START Provided data

(** * kanji_deck: the reading extraction and ranking pipeline of [main.py]

    A shallow embedding of the scraper's data transformations:

    - [extract_reading_type] (the Reading Extractor),
    - [extract_kanji_usage_data] (the Usage Table Extractor),
    - [filter_and_sort_readings] and [filter_and_sort_reading_type]
      (the Reading Ranker/Filter),
    - [fetch_kanji_data] (the per-character pipeline),
    - [invoke] (the call to the flashcard application).

    Python values are represented as follows.  A [str] is the list of its
    code points.  A [float] is an IEEE binary64 value, [spec_float] with
    precision 53 and maximal exponent 1024.  A [dict] read for its
    iteration order is an association list kept in insertion order; a
    [dict] that is only looked up is a [gmap].  A parsed page is a tree of
    tags and strings, with the queries of the parsing library written over
    it.  A call that can raise returns an [outcome]. *)

From Stdlib Require Import ZArith NArith Ascii String SpecFloat Lia.
From stdpp Require Import base option list sorting gmap.

Set Warnings "-register-all".
Open Scope N_scope.

(** ** Strings *)

Definition pystr := list N.

(** The code points of an ASCII literal. *)
Definition str (s : string) : pystr := N_of_ascii <$> list_ascii_of_string s.

(** [str.isspace] on one code point. *)
Definition is_space (c : N) : bool :=
  (9 <=? c) && (c <=? 13) || (28 <=? c) && (c <=? 32) ||
  (c =? 133) || (c =? 160) || (c =? 5760) ||
  (8192 <=? c) && (c <=? 8202) || (c =? 8232) || (c =? 8233) ||
  (c =? 8239) || (c =? 8287) || (c =? 12288).

(** [drop_while p l] removes the longest prefix of [l] whose elements
    satisfy [p]. *)
Fixpoint drop_while {A} (p : A -> bool) (l : list A) : list A :=
  match l with
  | x :: l' => if p x then drop_while p l' else l
  | [] => []
  end.

(** The truth value of a string: it is not empty. *)
Definition nonempty (s : pystr) : bool :=
  match s with
  | [] => false
  | _ => true
  end.

(** [s.strip(chars)], with the set of characters as a predicate. *)
Definition strip_chars (p : N -> bool) (s : pystr) : pystr :=
  rev (drop_while p (rev (drop_while p s))).

(** [s.strip()] *)
Definition strip (s : pystr) : pystr := strip_chars is_space s.

(** [s.replace(c, "")] for a one-character [c]. *)
Definition remove_char (c : N) (s : pystr) : pystr :=
  filter (fun x => x <> c) s.

(** ["".join(parts)] *)
Definition join_empty (parts : list pystr) : pystr := concat parts.

(** [sep.join(parts)] *)
Fixpoint join (sep : pystr) (parts : list pystr) : pystr :=
  match parts with
  | [] => []
  | [p] => p
  | p :: rest => p ++ sep ++ join sep rest
  end.

(** ** Floats *)

Definition pyfloat := spec_float.

Definition prec : Z := 53.
Definition emax : Z := 1024.

(** [a < b], [a == b], [a >= b] on floats. *)
Definition float_lt (a b : pyfloat) : bool := SFltb a b.
Definition float_eq (a b : pyfloat) : bool := SFeqb a b.
Definition float_ge (a b : pyfloat) : bool := SFleb b a.

Definition float_zero : pyfloat := S754_zero false.

(** [float(n)] for an integer [n]. *)
Definition float_of_Z (n : Z) : pyfloat := binary_normalize prec emax n 0 false.

(** A value that stands for a number: every float except NaN. *)
Definition is_number (a : pyfloat) : bool :=
  match a with S754_nan => false | _ => true end.

(** The float nearest to [(-1)^sign * m * 10^e], ties to even. *)
Definition float_of_decimal (sign : bool) (m : N) (e : Z) : pyfloat :=
  match m with
  | N0 => S754_zero sign
  | Npos p =>
      match e with
      | Zneg k =>
          SFdiv prec emax (S754_finite sign p 0)
                (S754_finite false (10 ^ k)%positive 0)
      | Z0 => binary_round prec emax sign p 0
      | Zpos k => binary_round prec emax sign (p * 10 ^ k)%positive 0
      end
  end.

(** *** [float(s)] for a string [s]

    The literal grammar of [float]: surrounding white space, a sign, then
    [inf], [infinity] or [nan] in any letter case, or decimal digits with
    an optional point and exponent, where single underscores may separate
    digits.  [None] is [ValueError]. *)

(** The white space that [float] strips: that of [str.strip] without the
    four separators U+001C to U+001F. *)
Definition is_float_space (c : N) : bool :=
  is_space c && negb ((28 <=? c) && (c <=? 31)).

(** The code points of the digit zero in the scripts that have decimal
    digits (Unicode 14); the other nine digits follow each of them. *)
Definition decimal_zeros : list N :=
  [48; 1632; 1776; 1984; 2406; 2534; 2662; 2790; 2918; 3046; 3174; 3302;
   3430; 3558; 3664; 3792; 3872; 4160; 4240; 6112; 6160; 6470; 6608; 6784;
   6800; 6992; 7088; 7232; 7248; 42528; 43216; 43264; 43472; 43504; 43600;
   44016; 65296; 66720; 68912; 69734; 69872; 69942; 70096; 70384; 70736;
   70864; 71248; 71360; 71472; 71904; 72016; 72784; 73040; 73120; 92768;
   92864; 93008; 120782; 120792; 120802; 120812; 120822; 123200; 123632;
   125264; 130032].

Definition decimal_value (c : N) : option N :=
  head (omap (fun zero => if (zero <=? c) && (c <=? zero + 9)
                          then Some (c - zero) else None)
             decimal_zeros).

Definition is_digit (c : N) : bool :=
  match decimal_value c with
  | Some _ => true
  | None => false
  end.

Definition digit_value (c : N) : N := default 0 (decimal_value c).

Definition lower (c : N) : N :=
  if (65 <=? c) && (c <=? 90) then c + 32 else c.

(** The digits at the head of [s] once a first digit has been read:
    [("_"? digit)*]. *)
Fixpoint more_digits (s : pystr) : list N * pystr :=
  match s with
  | c :: s' =>
      if is_digit c then
        let '(ds, r) := more_digits s' in (digit_value c :: ds, r)
      else if c =? 95 then
        match s' with
        | d :: s'' =>
            if is_digit d then
              let '(ds, r) := more_digits s'' in (digit_value d :: ds, r)
            else ([], s)
        | [] => ([], s)
        end
      else ([], s)
  | [] => ([], [])
  end.

(** [digitpart]: a digit, then [more_digits]; empty when [s] does not
    start with a digit. *)
Definition digitpart (s : pystr) : list N * pystr :=
  match s with
  | c :: s' =>
      if is_digit c then
        let '(ds, r) := more_digits s' in (digit_value c :: ds, r)
      else ([], s)
  | [] => ([], [])
  end.

Definition digits_value (ds : list N) : N :=
  fold_left (fun acc d => 10 * acc + d) ds 0.

Definition read_sign (s : pystr) : bool * pystr :=
  match s with
  | 43 :: s' => (false, s')
  | 45 :: s' => (true, s')
  | _ => (false, s)
  end.

(** [exponent]: nothing, or [e] or [E], a sign and a [digitpart]. *)
Definition read_exponent (s : pystr) : option Z :=
  match s with
  | [] => Some 0%Z
  | c :: s' =>
      if (c =? 101) || (c =? 69) then
        let '(neg, s'') := read_sign s' in
        match digitpart s'' with
        | (d :: ds, []) =>
            let n := Z.of_N (digits_value (d :: ds)) in
            Some (if neg then (- n)%Z else n)
        | _ => None
        end
      else None
  end.

(** [number exponent?] *)
Definition read_number (sign : bool) (s : pystr) : option pyfloat :=
  let '(ip, r) := digitpart s in
  let '(fp, r') :=
    match r with
    | 46 :: r1 => digitpart r1
    | _ => ([], r)
    end in
  match ip, fp with
  | [], [] => None
  | _, _ =>
      match read_exponent r' with
      | Some x =>
          Some (float_of_decimal sign (digits_value (ip ++ fp))
                  (x - Z.of_nat (length fp)))
      | None => None
      end
  end.

Definition float_of_str (s : pystr) : option pyfloat :=
  let '(sign, body) := read_sign (strip_chars is_float_space s) in
  let word := lower <$> body in
  if decide (word = str "inf" \/ word = str "infinity") then
    Some (S754_infinity sign)
  else if decide (word = str "nan") then Some S754_nan
  else read_number sign body.

(** ** Parsed pages

    The tree that the HTML parser builds.  A string node carries a flag:
    [true] for ordinary text and CDATA, which [.text] collects, [false] for
    comments, declarations and the like, which [.text] leaves out.  The
    attributes of a tag are a dictionary whose values are strings or, for
    [class] and the other multi-valued attributes, lists of strings. *)

Inductive attr_value :=
| AttrStr (s : pystr)
| AttrList (l : list pystr).

Inductive node :=
| NavigableString (shown : bool) (s : pystr)
| Tag (name : pystr) (attrs : gmap pystr attr_value) (contents : list node).

Definition children (n : node) : list node :=
  match n with
  | Tag _ _ cs => cs
  | NavigableString _ _ => []
  end.

Definition is_tag (n : node) : bool :=
  match n with
  | Tag _ _ _ => true
  | NavigableString _ _ => false
  end.

(** Every node below [n] in document order, each with the siblings that
    follow it under its parent. *)
Fixpoint positions (n : node) : list (node * list node) :=
  match n with
  | Tag _ _ cs =>
      (fix forest (l : list node) : list (node * list node) :=
         match l with
         | [] => []
         | c :: l' => (c, l') :: positions c ++ forest l'
         end) cs
  | NavigableString _ _ => []
  end.

Definition descendants (n : node) : list node := (positions n).*1.

(** [n.find_all(...)] and [n.find(...)], the search criteria as a
    predicate on nodes. *)
Definition find_all (p : node -> bool) (n : node) : list node :=
  List.filter p (descendants n).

END Provided data

Exercise brief:
For this exercise, output exactly the lines above from the line with "Definition digits_value (ds" to the line with "Definition read_number (sign", counting both, and leave out the rest.

Output for this exercise:
Definition digits_value (ds : list N) : N :=
  fold_left (fun acc d => 10 * acc + d) ds 0.

Definition read_sign (s : pystr) : bool * pystr :=
  match s with
  | 43 :: s' => (false, s')
  | 45 :: s' => (true, s')
  | _ => (false, s)
  end.

(** [exponent]: nothing, or [e] or [E], a sign and a [digitpart]. *)
Definition read_exponent (s : pystr) : option Z :=
  match s with
  | [] => Some 0%Z
  | c :: s' =>
      if (c =? 101) || (c =? 69) then
        let '(neg, s'') := read_sign s' in
        match digitpart s'' with
        | (d :: ds, []) =>
            let n := Z.of_N (digits_value (d :: ds)) in
            Some (if neg then (- n)%Z else n)
        | _ => None
        end
      else None
  end.

(** [number exponent?] *)
Definition read_number (sign : bool) (s : pystr) : option pyfloat :=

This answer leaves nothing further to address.